John Kerry and the People in the Cheap Seats

Massachusetts Sen. John Kerry is frustrated. He recently spoke to the Greater Boston Chamber of Commerce and complained that we are in "a period of know-nothingism in the country, where truth and science and facts don't weigh in. It's all short-order, lowest common denominator, cheap-seat politics." He'd really like to elect a new people.


Now, that last bit -- cheap-seat politics -- is the kicker. How truly awful it must be for the Senate's richest man -- wealthier than the Senate's Rockefeller -- to have to put up with those of us in the cheap seats. Brahmins from Boston have been complaining about democracy since Thomas Jefferson was elected. And that Andrew Jackson fellow -- talk about the cheap seats running things! When he was elected, mobs of frontiersmen -- wild and woolly -- descended on Washington. They nearly crushed the Hero of New Orleans in the mob scene at the White House reception on Inauguration Day, 1829. Bostonian John Q. Adams had left the White House that morning, unwilling to witness the triumph of the cheap seats.

Kerry was most gracious in addressing the Greater Boston Chamber of Commerce, speaking in person to an audience that was not sitting in the cheap seats. The frosty aristocrat spends a lot of his time on the deck of his yacht -- moored in Rhode Island to avoid the sky-high taxes that Kerry's liberal friends impose on the cheap-seat folks in Massachusetts.

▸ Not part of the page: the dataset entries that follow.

(* ===== verification/InitCorrect.v ===== *)
(** * Initialisation establishes the heap invariant (src/init.c) *)
From S2P Require Import Prelude Config Mem Atomic SizeClass Types Os DemoEnv Page Registry Segment Debug Tld Arena Large Slab Init Heap HeapOps CtlOps.
Import SizeClass Registry.

Section Init.
Context `{E : Env}.

(** The state after the first call to [malloc_init]. *)
Definition ready_machine : machine := upd_g malloc_init_body boot_machine.

Lemma malloc_init_boot : malloc_init boot_machine = Ok ready_machine.
Proof. reflexivity. Qed.

(** Every arena starts empty and unlocked, initialised or not. *)
Lemma ready_arenas :
  length (g_arenas (mc_g ready_machine)) = 64%nat ∧
  Forall (λ a, ar_bins a = replicate 75 None ∧ ar_segments a = 0 ∧ ar_lock a = false)
    (g_arenas (mc_g ready_machine)).
Proof.
  split; [reflexivity|].
  assert (g_arenas (mc_g ready_machine) =
    [arena_init 0; arena_init 1; arena_init 2; arena_init 3] ++ replicate 60 zero_arena) as -> by reflexivity.
  apply Forall_app. split.
  - repeat (constructor; [by split_and!|]). constructor.
  - apply Forall_replicate. by split_and!.
Qed.

Lemma ready_slab : slab_inv ready_machine ∅.
Proof.
  split.
  - change (g_tables (mc_g ready_machine)) with (size_class_init zero_tables).
    apply size_class_tables. by split.
  - intros a. unfold load8. simpl. rewrite lookup_empty. simpl. lia.
  - intros b sg. simpl. by rewrite lookup_empty.
  - intros b sg. simpl. by rewrite lookup_empty.
  - intros b sg a. simpl. by rewrite lookup_empty.
  - intros b sg i p. simpl. by rewrite lookup_empty.
  - intros r live. by rewrite lookup_empty.
  - change (g_segment_registry (mc_g ready_machine)) with empty_registry. apply empty_registry_wf.
  - intros b Hb. change (g_segment_registry (mc_g ready_machine)) with (replicate 256 0).
    change (mc_segs ready_machine) with (∅ : gmap Z segment_t). rewrite lookup_empty. split.
    + by intros [? _]%elem_of_replicate.
    + by intros [].
Qed.

Lemma ready_ctl : ctl_inv ready_machine.
Proof.
  destruct ready_arenas as [Hlen Har].
  assert (∀ r, page_link ready_machine r = None) as Hpg by done.
  assert (∀ b, seg_link ready_machine b = None) as Hsg by done.
  assert (∀ a, tld_link ready_machine a = None) as Htl by done.
  split; try done.
  - intros i bins segs. unfold arena_link.
    destruct (g_arenas (mc_g ready_machine) !! i) as [a|] eqn:Ha; [|done].
    destruct (proj1 (Forall_forall _ _) Har a) as (Hb & Hs & _); [by eapply list_elem_of_lookup_2|].
    intros Heq. assert (bins = replicate 75 None ∧ segs = 0) as [-> ->].
    { cbn [fmap option_fmap option_map] in Heq. split; congruence. }
    split; [done| |exists []; split_and!; [done|constructor|set_solver]].
    intros bin h [-> _]%lookup_replicate_1. exists []. split_and!; [done|constructor|set_solver].
Qed.

Lemma ready_heap : heap_inv ready_machine ∅.
Proof.
  split; [apply ready_slab|apply ready_ctl|].
  intros i b. unfold locks. rewrite list_lookup_fmap. destruct ready_arenas as [_ Har].
  destruct (g_arenas (mc_g ready_machine) !! i) as [a|] eqn:Ha; [|done].
  destruct (proj1 (Forall_forall _ _) Har a) as (_ & _ & Hl); [by eapply list_elem_of_lookup_2|].
  simpl. by rewrite Hl; intros [= <-].
Qed.

End Init.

Kerry was particularly incensed that his yeoman work on the Cap and Trade legislation had collapsed in the Senate. The House passed this unwisest of bills earlier this year. Many members of the House were forced to walk that plank by their leadership. Many of those who voted for Cap and Trade may not be returned next Tuesday. They will be especially vulnerable if their constituents mine coal, drill for oil, or manufacture anything at all.

Cap and Trade has been called an invitation to massive corruption by Britain's former Chancellor of the Exchequer, Lord Lawson. Now, someone who sits in the House of Lords can hardly be accused of squatting down in one of those cheap seats Kerry despises. Lord Lawson says if you really want to deal with carbon emissions, tax carbon emissions. And give tax credits to the poor so they can cope. That's not my preferred option, but it's not Kerry's, either.

What Cap and Trade would do, of course, is nationalize all American enterprise. It would have the federal government control all decisions about what to produce, where to produce it, when to produce, where to market it, and how.

This is the reason why Europeans -- those smarter folks Kerry likes more than he likes our "know-nothing" voters -- teasingly call the Greens watermelons: green on the outside, red on the inside.

Are we against science and truth merely because we object to Kerry's Cap and Trade legislation? Bjorn Lomborg, the famed "Skeptical Environmentalist," has said Cap and Trade is the worst way to go about dealing with global warming.

Even if we imposed Cap and Trade, with all of its ability to straitjacket the already paralyzed economy, Lomborg says it would result in barely a one-degree difference in global warming by the end of this century.

Now, Lomborg agrees with Kerry that global warming is occurring. He agrees that it is a problem. And he agrees that some of all of it is man-caused. But he has produced a new documentary called Cool It urging his fellow environmentalists to cool the rhetoric about global warming as an existential threat to the planet.

Lomborg's thesis is subject to a lot of reasoned debate. You can tell Lomborg is liberal. One, he's a Dane. Two, he calls the earth the planet. Only liberals call it the planet.

When John Kerry says we've abandoned science and truth, we can only ask: If the truth was so compelling, why did the environmentalists at the University of East Anglia's Climate Research Unit have to perform their usual "tricks" to "hide the decline"?

The funniest part of Kerry's anguished cry is his complaint that Rush Limbaugh and Glenn Beck are responsible for this rise in what he calls "know nothingism." If you add all of Rush's listeners -- and they are legion -- to all of Glenn Beck's viewers, you still don't come close to the tens of millions of voters who are expected to render a verdict on Kerry liberalism next week.

So why doesn't Kerry start his own TV show or go on radio? Why do you think Al Franken escaped from his sinking Hot Air America gig and sneaked into the Senate on a disputed vote? It's a lot easier to bloviate in the Senate than to attract and hold an audience. The only reason Kerry and Franken are sitting in the Senate is because they are not the cheaper seats.

Ken Blackwell is a senior fellow at the Family Research Council. He serves on the board of directors of the Club for Growth, National Taxpayers Union, and National Rifle Association and is co-author of The Blueprint: Obama's Plan to Subvert the Constitution and Build an Imperial Presidency.